The new and returning board members gathered briefly after Thursday’s meeting and will convene formally in coming weeks once the election has been certified. McAllister said he expected the directors to cooperate once that happens. "We are all professionals and I would expect that to be the case going forward," he said.
Besides Schweitzer, members of the dissident group elected include Patrice Merrin, Michael McMullen and former Stillwater CEO Charles Engles.
The current board members who were re-elected are McAllister, George Bee, Michael Parrett and Gary Sugar.
The Clinton Group controls roughly 1 percent of Stillwater stock. But its bid to oust a majority of Stillwater’s eight-member board was bolstered by support from two investment research firms, whose recommendations carry sway over large institutional investors that had large enough stakes in the company to decide the matter.
Stillwater runs the only platinum and palladium mines in the United States. The company reported a net income of $43 million in 2012 based on revenue of $800 million.
Analyst John Bridges, with JPMorgan Chase & Co., said before the vote that the best outcome for shareholders would be the re-election of at least some current board members, given their knowledge of precious metals mining.

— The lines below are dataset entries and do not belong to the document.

Lemma pack_last_even l n : Nat.even (length l) = false -> Forall is_nibble (l ++ [n]) -> exists init byte,
  pack (l ++ [n]) = init ++ [byte] /\ Z.land byte 15 = n /\ pack l = init ++ [Z.land byte 240].
Proof.
  induction l as [|a|a b l IH] using pair_ind; intros He Hl; [done|..].
  - exists [], (Z.lor (Z.shiftl a 4) n). cbn in Hl. apply list.Forall_cons in Hl as [Ha [Hn _]%list.Forall_cons].
    destruct (nibble_pair a n Ha Hn) as (_ & E2 & E3 & _). split_and!; [done|done|cbn; by rewrite E3].
  - cbn in Hl. apply list.Forall_cons in Hl as [_ [_ Hl]%list.Forall_cons].
    destruct (IH He Hl) as (init & byte & E1 & E2 & E3). exists (Z.lor (Z.shiftl a 4) b :: init), byte. cbn. by rewrite E1, E3.
Qed.

Lemma pop_of l n : Forall is_nibble (l ++ [n]) -> pop (path_of (l ++ [n])) = Ok (path_of l, Some n).
Proof.
  intros Hl. assert (Hn : is_nibble n) by (apply Forall_app in Hl as [_ [? _]%list.Forall_cons]; done).
  assert (Hn16 : (n <? 16) = true) by (unfold is_nibble in Hn; lia).
  unfold pop, split_last. cbn [num_nibbles np_bytes path_of]. rewrite length_app, even_mod2. cbn [length].
  rewrite Nat.add_1_r, Nat.even_succ, <- Nat.negb_even. replace (S (length l) - 1)%nat with (length l) by lia.
  destruct (Nat.even (length l)) eqn:He; cbn [negb].
  - rewrite pack_push_even, last_snoc by done. cbn [fmap option_fmap option_map]. rewrite removelast_snoc.
    destruct (nibble_half n Hn) as (-> & _). unfold nibble_from. by rewrite Hn16.
  - destruct (pack_last_even l n He Hl) as (init & byte & E1 & E2 & E3). rewrite E1, last_snoc. cbn [fmap option_fmap option_map].
    rewrite removelast_snoc, E2. unfold nibble_from. rewrite Hn16. cbn. unfold path_of. by rewrite E3.
Qed.

Lemma byte_split x : is_byte x -> Z.lor (Z.shiftl (Z.shiftr x 4) 4) (Z.land x 15) = x /\
  is_nibble (Z.shiftr x 4) /\ is_nibble (Z.land x 15).
Proof.
  unfold is_byte, is_nibble. intros Hx. split_and!.
  - change 15 with (Z.ones 4). rewrite <- Z.ldiff_ones_r by lia. apply Z.lor_ldiff_and.
  - apply Z.shiftr_nonneg. lia.
  - rewrite Z.shiftr_div_pow2 by lia. apply Z.div_lt_upper_bound; lia.
  - apply Z.land_nonneg. lia.
  - change 15 with (Z.ones 4). rewrite Z.land_ones by lia. apply Z.mod_pos_bound. lia.
Qed.

Lemma unpack_nibbles b : is_bytes b -> Forall is_nibble (unpack b).
Proof. induction 1 as [|x b Hx _ IH]; cbn; [constructor|]. destruct (byte_split x Hx) as (_ & ? & ?). constructor; [done|constructor; [done|exact IH]]. Qed.

Lemma pack_unpack b : is_bytes b -> pack (unpack b) = b.
Proof. induction 1 as [|x b Hx _ IH]; [done|]. cbn [unpack flat_map app pack]. destruct (byte_split x Hx) as (-> & _). f_equal. exact IH. Qed.

Lemma unpack_length b : length (unpack b) = (length b * 2)%nat.
Proof. induction b as [|x b IH]; [done|]. cbn [unpack flat_map]. rewrite length_app. cbn [length]. unfold unpack in IH. lia. Qed.

Lemma nibble_path_new_of b : is_bytes b -> (length b <= HASH_LENGTH)%nat -> nibble_path_new b = Ok (path_of (unpack b)).
Proof.
  intros Hb Hl. unfold nibble_path_new, ROOT_NIBBLE_HEIGHT. rewrite Nat.div_mul by lia.
  rewrite (proj2 (Nat.leb_le _ _) Hl). cbn. unfold path_of. by rewrite unpack_length, pack_unpack.
Qed.

Lemma path_of_inj l1 l2 : Forall is_nibble l1 -> Forall is_nibble l2 -> path_of l1 = path_of l2 -> l1 = l2.
Proof.
  intros H1 H2 E. injection E as El Ep. apply list_eq_same_length with (length l1); [done|done|].
  intros i x y Hi Hx Hy. apply (path_get_nibble_of l1 i x H1) in Hx. apply (path_get_nibble_of l2 i y H2) in Hy.
  unfold path_of in *. rewrite El, Ep in Hx. rewrite Hx in Hy. by injection Hy.
Qed.
Definition tree_cache_new (reader : TreeReader) (next_version : Z) : result string TreeCache :=
  '(root_node_key, node_cache) ←
    (if next_version =? 0 then
       let pre_genesis_root_key := node_key_new_empty_path PRE_GENESIS_VERSION in
       pre_genesis_root ← reader_get_node_option reader pre_genesis_root_key;
       match pre_genesis_root with
       | Some _ => Ok (pre_genesis_root_key, ∅)
       | None => let genesis_root_key := node_key_new_empty_path 0 in Ok (genesis_root_key, {[ genesis_root_key := Null ]})
       end
     else Ok (node_key_new_empty_path (u64_sub next_version 1), ∅));
  Ok (mkTreeCache root_node_key next_version node_cache 0 ∅ 0 (mkFrozenTreeCache ∅ 0 ∅ 0 []) reader).

Definition cache_get_node (self : TreeCache) (node_key : NodeKey) : result string Node :=
  match node_cache self !! node_key with
  | Some node => Ok node
  | None =>
    match frozen_node_cache (frozen_cache self) !! node_key with
    | Some node => Ok node
    | None => reader_get_node (tc_reader self) node_key
    end
  end.

Definition set_root_node_key (root_node_key : NodeKey) : M TreeCache string unit := m_modify (fun self =>
  mkTreeCache root_node_key (next_version self) (node_cache self) (num_new_leaves self) (stale_node_index_cache self)
    (num_stale_leaves self) (frozen_cache self) (tc_reader self)).

(** The contents of the cache of the current transaction. *)
Definition with_contents (self : TreeCache) (nodes : gmap NodeKey Node) (new : Z) (stale : gset NodeKey) (num_stale : Z) : TreeCache :=
  mkTreeCache (root_node_key self) (next_version self) nodes new stale num_stale (frozen_cache self) (tc_reader self).

Definition put_node (node_key : NodeKey) (new_node : Node) : M TreeCache string unit := fun self =>
  match node_cache self !! node_key with
  | None =>
    (with_contents self (<[node_key := new_node]> (node_cache self))
       (if node_is_leaf new_node then u64_add (num_new_leaves self) 1 else num_new_leaves self)
       (stale_node_index_cache self) (num_stale_leaves self), Ok tt)
  | Some _ => (self, Err "Node with key already exists in NodeBatch"%string)
  end.

Definition delete_node (old_node_key : NodeKey) (is_leaf : bool) : M TreeCache string unit := fun self =>
  match node_cache self !! old_node_key with
  | None =>
    if bool_decide (old_node_key ∈ stale_node_index_cache self) then (self, Panic)
    else (with_contents self (node_cache self) (num_new_leaves self) ({[ old_node_key ]} ∪ stale_node_index_cache self)
            (if is_leaf then u64_add (num_stale_leaves self) 1 else num_stale_leaves self), Ok tt)
  | Some _ =>
    (with_contents self (delete old_node_key (node_cache self))
       (if is_leaf then u64_sub (num_new_leaves self) 1 else num_new_leaves self)
       (stale_node_index_cache self) (num_stale_leaves self), Ok tt)
  end.

(** [extend] with the entries of the current transaction, which win. *)
Definition freeze : M TreeCache string unit := fun self =>
  match (root ← cache_get_node self (root_node_key self); node_hash root) with
  | Ok root_hash =>
    let frozen := frozen_cache self in
    (mkTreeCache (root_node_key self) (u64_add (next_version self) 1) ∅ 0 ∅ 0
       (mkFrozenTreeCache (node_cache self ∪ frozen_node_cache frozen)
          (u64_add (frozen_num_new_leaves frozen) (num_new_leaves self))
          (set_map (mkStaleNodeIndex (next_version self)) (stale_node_index_cache self) ∪ frozen_stale_node_index_cache frozen)
          (u64_add (frozen_num_stale_leaves frozen) (num_stale_leaves self))
          (root_hashes frozen ++ [root_hash]))
       (tc_reader self), Ok tt)
  | _ => (self, Panic)
  end.

(** [Into<(Vec<HashValue>, TreeUpdateBatch)>]. *)
Definition cache_into (self : TreeCache) : list HashValue * TreeUpdateBatch :=
  let frozen := frozen_cache self in
  (root_hashes frozen,
   mkTreeUpdateBatch (frozen_node_cache frozen) (frozen_stale_node_index_cache frozen)
     (frozen_num_new_leaves frozen) (frozen_num_stale_leaves frozen)).

(** ** Updates *)

Definition create_leaf_node (node_key : NodeKey) (nibble_iter : NibbleIterator) (blob : AccountStateBlob)
    : M TreeCache string (NodeKey * Node) :=
  let* path := m_lift (get_nibble_path nibble_iter) in
  let* account_key := m_lift (result_expect (hash_from_slice (np_bytes path))) in
  let new_leaf_node := node_new_leaf account_key blob in
  run* put_node node_key new_leaf_node in
  m_ret (node_key, new_leaf_node).

(** The internal nodes above the one at which two leaves fork, bottom up. *)
Fixpoint put_common_path (num_common_nibbles_below_internal : nat) (version : Z) (common_nibble_path : NibblePath)
    (node_key : NodeKey) (next_internal_node : InternalNode) : M TreeCache string (NodeKey * Node) :=
  match num_common_nibbles_below_internal with
  | O => m_ret (node_key, Internal next_internal_node)
  | S num_common =>
    let* popped := m_lift (pop common_nibble_path) in
    let* nibble := m_lift (expect popped.2) in
    let common_nibble_path := popped.1 in
    let node_key := mkNodeKey version common_nibble_path in
    let* hash := m_lift (internal_node_hash next_internal_node) in
    let* internal_node := m_lift (internal_node_new {[ nibble := mkChild hash version false ]}) in
    run* put_node node_key (Internal internal_node) in
    put_common_path num_common version common_nibble_path node_key internal_node
  end.

Definition insert_at_leaf_node (node_key : NodeKey) (existing_leaf_node : LeafNode) (version : Z)
    (nibble_iter : NibbleIterator) (blob : AccountStateBlob) : M TreeCache string (NodeKey * Node) :=
  run* delete_node node_key true in
  let visited_nibble_iter := visited_nibbles nibble_iter in
  let* existing_leaf_nibble_path := m_lift (nibble_path_new (hash_to_vec (account_key existing_leaf_node))) in
  let existing_leaf_nibble_iter := nibbles existing_leaf_nibble_path in
  let* skipped := m_lift (skip_common_prefix ROOT_NIBBLE_HEIGHT visited_nibble_iter existing_leaf_nibble_iter 0) in
  let '(visited_nibble_iter, existing_leaf_nibble_iter, _) := skipped in
  let* finished := m_lift (is_finished visited_nibble_iter) in
  run* m_lift (assert_ finished) in
  let below := remaining_nibbles existing_leaf_nibble_iter in
  let* skipped := m_lift (skip_common_prefix ROOT_NIBBLE_HEIGHT nibble_iter below 0) in
  let '(nibble_iter, below, num_common_nibbles_below_internal) := skipped in
  let* visited := m_lift (nibble_collect (visited_nibbles nibble_iter)) in
  let* common_nibble_path := m_lift (path_from_iter visited) in
  let* finished := m_lift (is_finished nibble_iter) in
  if (finished : bool) then
    let* finished := m_lift (is_finished below) in
    run* m_lift (assert_ finished) in
    create_leaf_node (set_version node_key version) nibble_iter blob
  else
    let* next := m_lift (nibble_next below) in
    let* existing_leaf_index := m_lift (expect next.2) in
    let* next := m_lift (nibble_next nibble_iter) in
    let* new_leaf_index := m_lift (expect next.2) in
    let nibble_iter := next.1 in
    run* m_lift (assert_ (negb (existing_leaf_index =? new_leaf_index))) in
    let node_key := mkNodeKey version common_nibble_path in
    let* existing_key := m_lift (gen_child_node_key node_key version existing_leaf_index) in
    run* put_node existing_key (Leaf existing_leaf_node) in
    let* new_key := m_lift (gen_child_node_key node_key version new_leaf_index) in
    let* created := create_leaf_node new_key nibble_iter blob in
    let* new_leaf_hash := m_lift (node_hash created.2) in
    let children := <[new_leaf_index := mkChild new_leaf_hash version true]>
                      {[ existing_leaf_index := mkChild (leaf_node_hash existing_leaf_node) version true ]} in
    let* internal_node := m_lift (internal_node_new children) in
    run* put_node node_key (Internal internal_node) in
    put_common_path num_common_nibbles_below_internal version common_nibble_path node_key internal_node.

Yet Bridges added that the company’s board and management should face "consequences" over the decision on the Argentina copper reserves. A second foreign acquisition, the Marathon palladium reserves in Ontario, is considered more promising.
"The shareholders are not happy with the way things have developed," Bridges said of Stillwater’s acquisition in Argentina. "We don’t really want to have the stock bouncing around like a yo-yo. To the extent it’s focused on precious metals, its valuation should improve."
Stillwater shares climbed 23 cents, or 2 percent, to $12.05 Thursday before the voting results were announced.